[Spambayes] Tokenising clues

Tue, 01 Oct 2002 16:07:53 -0400

[Matt Sergeant]
> ...
> We have a much more robust mailman detector already. And that's my point
> - a spammer can get around your naive "mailman detector" with a bunch of
> underscores anywhere in his message, but he has to work a lot harder to
> get around a more robust detection system (it's not invincible, but it
> would probably require him modifying his software).

Matt, we don't have *any* "mailman detector", and that's a key point.  We
generate "skip" tokens for every string longer than 12 chars, and that it
happened to catch a Mailman clue is pure luck.  It's not trying to *do*
anything specific.  We catch so many "Mailman clues", in fact, that I dare
not look at most of the header lines in my mixed-source data -- the Mailman
clues it picks up purely by luck then are too strong.

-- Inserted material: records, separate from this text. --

Lemma watching_stays n m : (n <= m)%nat -> phase_of a (x n) = Some Watching -> phase_of a (x m) = Some Watching.
Proof.
  intros Hle Hp. induction Hle as [|m _ IH]; [done|]. unfold phase_of in *.
  destruct (sv_goroutines (x m) !! a) as [g|] eqn:Hg; simpl in IH; [|done]. injection IH as IH.
  rewrite (goroutine_step m a g Hg); [simpl; by rewrite IH|]. intros (lb & Hl & Hc).
  by destruct (phase_step m g Hg lb Hl Hc) as [(E & _)|[(E & _)|(E & _)]]; rewrite IH in E.
Qed.
Lemma syncing_watches n : (n1 <= n)%nat -> phase_of a (x n) = Some Syncing -> exists m, (n <= m)%nat /\ phase_of a (x m) = Some Watching.
Proof.
  intros Hn Hp. destruct (fr_sync _ _ fair n a Hp) as (m & lb & Hm & Hl & He). unfold phase_of in Hp.
  destruct (sv_goroutines (x n) !! a) as [g|] eqn:Hg; simpl in Hp; [|done]. injection Hp as Hp.
  destruct (next_of n m a g lb Hm Hg Hl (or_introl He)) as (k & lb' & Hk & Hlk & Hc & Hgk & _).
  destruct (phase_step k g Hgk lb' Hlk Hc) as [(_ & _ & E)|[(_ & -> & _)|(E & _)]]; [exists (S k); split; [lia|done]| |congruence].
  exfalso. apply (succeeds k); [lia|done].
Qed.
Lemma watches : exists m, forall n, (m <= n)%nat -> phase_of a (x n) = Some Watching.
Proof.
  assert (exists m, phase_of a (x m) = Some Watching) as [m Hm]; [|exists m; intros n Hn; by eapply watching_stays].
  destruct adopted as (m0 & _ & Ha). pose proof (supervised_mono m0 (Nat.max m0 n1) ltac:(lia)) as Hs.
  set (m := Nat.max m0 n1) in *. assert (n1 <= m)%nat as Hm by lia. specialize (Hs _ Ha).
  pose proof (never_finished m) as Hnf. unfold supervised in Hs. apply elem_of_dom in Hs as [g Hg].
  destruct (g_phase g) eqn:Hp.
  - destruct (syncing_watches m Hm) as (k & _ & ?); [unfold phase_of; by rewrite Hg; simpl; rewrite Hp|by exists k].
  - destruct (fr_retry _ _ fair m a) as (m' & Hm' & Hl); [unfold phase_of; by rewrite Hg; simpl; rewrite Hp|].
    destruct (next_of m m' a g (SvRetry a) Hm' Hg Hl (or_intror (or_introl eq_refl))) as (k & lb' & Hk & Hlk & Hc & Hgk & _).
    destruct (phase_step k g Hgk lb' Hlk Hc) as [(E & _)|[(E & _)|(_ & _ & E)]]; [congruence|congruence|].
    destruct (syncing_watches (S k)) as (j & _ & ?); [lia|done|by exists j].
  - exists m. unfold phase_of. by rewrite Hg; simpl; rewrite Hp.
  - exfalso. apply Hnf. unfold phase_of. by rewrite Hg; simpl; rewrite Hp.
Qed.
End run.
End steps.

As to a spammer trying to exploit it, not a problem.  No single word can
determine the outcome, and if spammers take to putting '-'*40 in their spam,
the system will learn to disregard it.

I've done this experiment:  I ran my fat test, looked at the list of the top
50 discriminators, and purged them all from the database.  Then I ran my fat
test again.  The performance wasn't significantly worse.  If one set of
clues becomes worthless, it finds another set.  So long as spam is trying to
sell you something, "it's different".

> So give the dog (spambayes) a bone. Let it eat all the information
> you can give it.

This is fine, provided it doesn't bloat the database size, or increase
classification time, without a compensating measurable improvement in
results.  Part of the tokenizer is as finicky as it is because I'm aiming to
keep size and time requirements in bounds too (so, e.g., I deliberately
don't tokenize Content-Transfer-Encoding, and note the presence or absence
of an Organization line but without tokenizing its value:  experiments
showed that what I *do* do in these cases helped, but that the parts I left
out did not help).

> None of it is going to hurt, or if it does you can chuck that out like
> you have been doing for a few weeks already with other tokenising ideas!

As a general rule, I add things that help, not add in lots of ideas at once
and then throw things out that don't help.  Our results steadily progress in
the right direction, so I'm going to stick with what works.